Les inséparables jumelles, la blonde Delphine et la rousse Solange ont été confiées à deux artistes lyriques, Juliette Tacchino et Marine Chagnon, qui savent très bien éliminer une technique qui pourrait faire « opéra » quand il faut faire envers et contre tout chanson. Toutes deux sont très convaincantes dans leur quête du grand amour, lucides, résolument positives et comme leur mère en avance sur son temps, chantant et dansant leur vie avec une énergique et dévorante passion. Autour de cet irrésistible tourbillon, Maxence le peintre-marin, ici brun (quand Jacques Perrin était blond), incarné par David Marino, rêve à son idéal féminin avec douceur

les deux forains Valentin Eyme (Etienne) et Aaron Colston (Bill) sont deux indécrottables séducteurs, Arnaud Léonard un Simon Dame plein de tact, heureux de retrouver son vieil ami Andy, romanesque Paul Amrani

et surtout Yvonne la femme de sa vie, joliment portraiturée par Valérie Gabail, quand la petite serveuse Josette (Agathe Prunel) attend aussi son heure pour quitter la ville et tenter sa chance dans la capitale.
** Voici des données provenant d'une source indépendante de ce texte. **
Definition uses_reserved_reg (i : Inst) : bool :=
  let r := reg_is_reserved in
  match i with
  | Add rd rs1 rs2 | Sub rd rs1 rs2 | Sll rd rs1 rs2 | Srl rd rs1 rs2 | Sra rd rs1 rs2
  | Slt rd rs1 rs2 | Sltu rd rs1 rs2 | Xor rd rs1 rs2 | Or rd rs1 rs2 | And rd rs1 rs2
  | Addw rd rs1 rs2 | Subw rd rs1 rs2 | Sllw rd rs1 rs2 | Srlw rd rs1 rs2 | Sraw rd rs1 rs2
  | Mul rd rs1 rs2 | Mulh rd rs1 rs2 | Mulhsu rd rs1 rs2 | Mulhu rd rs1 rs2 | Div rd rs1 rs2
  | Divu rd rs1 rs2 | Rem rd rs1 rs2 | Remu rd rs1 rs2 | Mulw rd rs1 rs2 | Divw rd rs1 rs2
  | Divuw rd rs1 rs2 | Remw rd rs1 rs2 | Remuw rd rs1 rs2 | Min rd rs1 rs2 | Minu rd rs1 rs2
  | Max rd rs1 rs2 | Maxu rd rs1 rs2 | Andn rd rs1 rs2 | Orn rd rs1 rs2 | Xnor rd rs1 rs2
  | Rol rd rs1 rs2 | Ror rd rs1 rs2 | Rolw rd rs1 rs2 | Rorw rd rs1 rs2 | Sh1add rd rs1 rs2
  | Sh2add rd rs1 rs2 | Sh3add rd rs1 rs2 | Sh1adduw rd rs1 rs2 | Sh2adduw rd rs1 rs2
  | Sh3adduw rd rs1 rs2 | Adduw rd rs1 rs2 | Bclr rd rs1 rs2 | Bset rd rs1 rs2 | Binv rd rs1 rs2
  | Bext rd rs1 rs2 | CzeroEqz rd rs1 rs2 | CzeroNez rd rs1 rs2 =>
      r rd || r rs1 || r rs2
  | Lb rd rs1 _ | Lh rd rs1 _ | Lw rd rs1 _ | Ld rd rs1 _ | Lbu rd rs1 _ | Lhu rd rs1 _
  | Lwu rd rs1 _ | Addi rd rs1 _ | Slti rd rs1 _ | Sltiu rd rs1 _ | Andi rd rs1 _ | Ori rd rs1 _
  | Xori rd rs1 _ | Slli rd rs1 _ | Srli rd rs1 _ | Srai rd rs1 _ | Addiw rd rs1 _
  | Slliw rd rs1 _ | Srliw rd rs1 _ | Sraiw rd rs1 _ | Clz rd rs1 | Clzw rd rs1 | Ctz rd rs1
  | Ctzw rd rs1 | Cpop rd rs1 | Cpopw rd rs1 | SextB rd rs1 | SextH rd rs1 | ZextH rd rs1
  | Rev8 rd rs1 | OrcB rd rs1 | Rori rd rs1 _ | Roriw rd rs1 _ | Slliuw rd rs1 _ | Bclri rd rs1 _
  | Bseti rd rs1 _ | Binvi rd rs1 _ | Bexti rd rs1 _ | Jalr rd rs1 _ =>
      r rd || r rs1
  | Sb rs1 rs2 _ | Sh rs1 rs2 _ | Sw rs1 rs2 _ | Sd rs1 rs2 _ | Beq rs1 rs2 _ | Bne rs1 rs2 _
  | Blt rs1 rs2 _ | Bge rs1 rs2 _ | Bltu rs1 rs2 _ | Bgeu rs1 rs2 _ =>
      r rs1 || r rs2
  | Lui rd _ | Auipc rd _ | Jal rd _ =>
      r rd
  | Fence | FenceI | Trap | EcallJar | Ecalli _ | Fallthrough | Reserved _ =>
      false
  end.

(** ** Raw-word register predicates (recompiler side) *)

Definition word_reg_class_hits (w : Z) (pred : Z -> bool) : bool :=
  let rd := Z.land (Z.shiftr w 7) 0x1F in
  let rs1 := Z.land (Z.shiftr w 15) 0x1F in
  let rs2 := Z.land (Z.shiftr w 20) 0x1F in
  match Z.land w 0x7F with
  | 0x33 | 0x3B => pred rd || pred rs1 || pred rs2
  | 0x03 | 0x13 | 0x1B | 0x67 => pred rd || pred rs1
  | 0x23 | 0x63 => pred rs1 || pred rs2
  | 0x37 | 0x17 | 0x6F => pred rd
  | _ => false
  end.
Le découpage du film est respecté et l’on s’amuse à détecter ici quelques dialogues finement ajoutés pour lier certaines scènes entre elles, et là d’autres oubliées comme celle du diner servi dans le café d’Yvonne, entièrement rimée et où Dutrouz le terrible découpeur de femme hésite à couper le gâteau…Amusant, le rôle donné à Boubou (excellent Daniel Smith), petit écolier bien sage chez Demy, transformé ici en pré-ado turbulent qui n’a de cesse de s’émanciper et de devenir à son tour acrobate-saltimbanque comme ses « frangines ».
Le metteur en scène et son scénographe Bruno de Lavenère ont su tirer partie du plateau plutôt contraint du Lido, en disposant les musiciens derrière un tulle de chaque côté de la scène, très avancée sur la salle, et en faisant glisser de pimpants décors placés sur une tournette depuis le lointain, pour permettre de passer sans le moindre temps mort de l’appartement des jumelles à la galerie d’art de Guillaume Lancien (Victor Bourigault), ou dans le bar d’Yvonne qui apparait et disparait des dessous. Les chorégraphies de Joanna Goodwin sont comme il se doit virevoltantes, les costumes légèrement réactualisés par Alexis Mabille conservent l’esprit sixties de l’original, l’ensemble réussissant grâce à quelques images en 3D à donner au décor une dimension, une aération et à créer l’illusion d’un mouvement perpétuel.
Le bonheur !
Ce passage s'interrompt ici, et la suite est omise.